Futures brokerage MF Global Holdings has lost eight brokers from its nine-man London fuel oil swaps desk, two industry sources said on Thursday.
The eight brokers resigned earlier this month, and are currently serving out their gardening leave, an industry source told Reuters.
The remaining member of the team will be leaving soon, the sources added. A spokeswoman for the company in London declined comment on the departures.
We can only confirm that the London fuel oil desk is still operating, she said, when asked if MF Global would close its fuel oil desk in London.
The resignations come less than a month after the company shut its Singapore-based Asia fuel oil broking desk, following the departure of all six of its brokers, in a broking sector that has been described as saturated.
MF Global is the second company in Singapore to exit the fuel oil broking business this year, after Nittan Capital, a unit of Japanese money broker Central Tanshi, shut its oil-broking desk about three months ago.
But even as the Singapore brokerage industry is expected to undergo consolidation, others are entering the sector, with U.S.-based McQuilling expanding into energy brokerage in Asia by starting a fuel oil broking desk next month, possibly the first shipbroker to do so globally.

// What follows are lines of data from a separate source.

(** [inferColumnType(data, column)], for [data] an array of rows; the
    callers pass the loaded data set. *)
Definition inferColumnType (data : Dataset) (column : string) : ColumnType :=
  if (List.length data =? 0)%nat then nominal
  else
    let values := columnValues data column in
    if (List.length values =? 0)%nat then nominal
    else
      let numericValues := List.filter isNumber values in
      if (List.length numericValues =? List.length values)%nat then quantitative
      else
        let dateValues := List.filter isDateObject values in
        if (List.length dateValues =? List.length values)%nat then temporal
        else
          let stringValues := List.filter isString values in
          if (List.length stringValues =? List.length values)%nat then
            let uniqueValues := distinct (omap asString stringValues) in
            if fewDistinct uniqueValues values then
              let lowerValues := map toLowerCase uniqueValues in
              if matchesOrdinalPattern lowerValues then ordinal
              else if forallb (fun v => (JSString.length v <=? 3)%nat) uniqueValues
                   then nominal
                   else ordinal
            else nominal
          else nominal.

(** [error.message] *)
Definition messageOf (e : JSError) : string :=
  match e with
  | Error message => message
  | TypeError message => message
  end.

(** [parseJSON(content)].  The built-in [JSON.parse] is the argument
    [jsonParse]: it throws on malformed text, and returns [Some data] for
    an array and [None] for any other value.  Every failure, the one
    raised for a non-array included, leaves through the [catch] clause. *)
Definition parseJSON (jsonParse : string -> result (option Dataset))
    (content : string) : result Dataset :=
  match jsonParse content with
  | Ok (Some data) => Ok data
  | Ok None =>
      Throw (Error ("Invalid JSON format: "
                    +:+ "JSON data must be an array of objects"))
  | Throw e => Throw (Error ("Invalid JSON format: " +:+ messageOf e))
  end.

(** [content.includes(c)] for a one-character [c]. *)
Definition includesChar (c : ascii) (content : string) : bool :=
  existsb (Ascii.eqb c) (chars content).

(** [try { return parse(content); } catch (error) { }]: the result of
    the parser, or [otherwise] when it throws. *)
Definition tryParse (parsed : result Dataset) (otherwise : result Dataset)
  : result Dataset :=
  match parsed with
  | Ok data => Ok data
  | Throw _ => otherwise
  end.
(** * The AI model registry (ai-registry-server.js): a shallow embedding

    The registry class [AIModelRegistry] keeps JavaScript objects in three
    [Map]s and is driven by an Express application.  This file embeds the
    class, the routes [GET], [PUT] and [DELETE /api/models/:id] and the
    [ModelClient] of the client library as Rocq functions over a small model
    of JavaScript values, and proves properties of them.

    Conventions of the embedding.

    - A JavaScript value is a [value]: [undefined], [null], booleans, numbers,
      strings, arrays and plain objects, as [JSON.parse] builds them.  A
      number is a rational, which every finite double is, or one of the two
      infinities, which [JSON.parse] yields for a numeral beyond the range of
      doubles; comparison, strict equality and the sign of a difference agree
      with those of doubles.  [NaN] is not a value; an operation that would
      produce it is treated explicitly where it occurs.
    - The key of a [Map] entry is a [value]: the registry stores a record
      under the [id] of the request body, which need not be a string, while
      the routes look records up by strings.
    - An operation returns [option]: [None] stands for a call that leaves the
      modelled fragment, either because JavaScript throws a [TypeError] there
      (a property of [undefined], the conversion to a string of an object
      that has a [toString] property) or because it applies a coercion that
      is not modelled (a fraction to a string, a string to a number, an array
      to a primitive).  Whenever a function returns [Some], it is what the
      JavaScript code computes; for a sorted array this holds when the
      comparator orders the elements consistently (see [sortBy]).
    - The clock ([new Date()], [Date.now()], [process.uptime()]) and
      [uuidv4()] are inputs of the functions that read them.
    - [broadcastUpdate] writes to sockets and never touches the three maps;
      it is left out.  A log line is modelled where its template literal
      decides what a call returns ([removeModel]). *)

From Stdlib Require Import List String Ascii Bool ZArith NArith QArith Lia Lqa.
From Stdlib Require Import DecimalString.
From Stdlib Require Import Permutation Sorted.
Import ListNotations.

Set Warnings "-register-all".

Local Open Scope string_scope.
Local Open Scope list_scope.

(** ** JavaScript values *)

Module JS.

Inductive value : Type :=
| VUndef
| VNull
| VBool (b : bool)
| VNum (q : Q)
| VInf (positive : bool)
| VStr (s : string)
| VArr (xs : list value)
| VObj (fields : list (string * value)).

(** A plain object: its own enumerable properties in enumeration order. *)
Definition obj : Type := list (string * value).

Section ValueInd.
Variable P : value -> Prop.
Hypothesis HUndef : P VUndef.
Hypothesis HNull : P VNull.
Hypothesis HBool : forall b, P (VBool b).
Hypothesis HNum : forall q, P (VNum q).
Hypothesis HInf : forall p, P (VInf p).
Hypothesis HStr : forall s, P (VStr s).
Hypothesis HArr : forall xs, Forall P xs -> P (VArr xs).
Hypothesis HObj : forall fs, Forall (fun kv => P (snd kv)) fs -> P (VObj fs).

McQuilling has hired five of the senior brokers who left MF Global Singapore to join their six-person fuel oil desk.
MF Global's London and Singapore fuel oil teams worked in tandem to cover the Asian and European markets. Industry sources said both desks were profitable.
The company also has a distillates broking team in Singapore and a gas oil broking desk in London.
New York-listed MF Global Holdings said in May it would cut its workforce by up to 15 percent after the futures and options broker posted an unexpected quarterly loss of $96.5 million.
Industry sources said the company had frozen hiring since the start of the year in an effort to trim costs.
The firm in March appointed a new chairman and chief executive officer, Jon S. Corzine, a former governor of the U.S. state of New Jersey and former chairman of Goldman Sachs.
He said in May that the group's fiscal 2010 performance was completely unacceptable.
In a series of moves to rein in costs, MF Global said it would reduce staff by 10 to 15 percent from a workforce of about 3,200 in the current quarter, freeze new hiring, reduce compensation, and eliminate or postpone initiatives that were not central to the company's direction.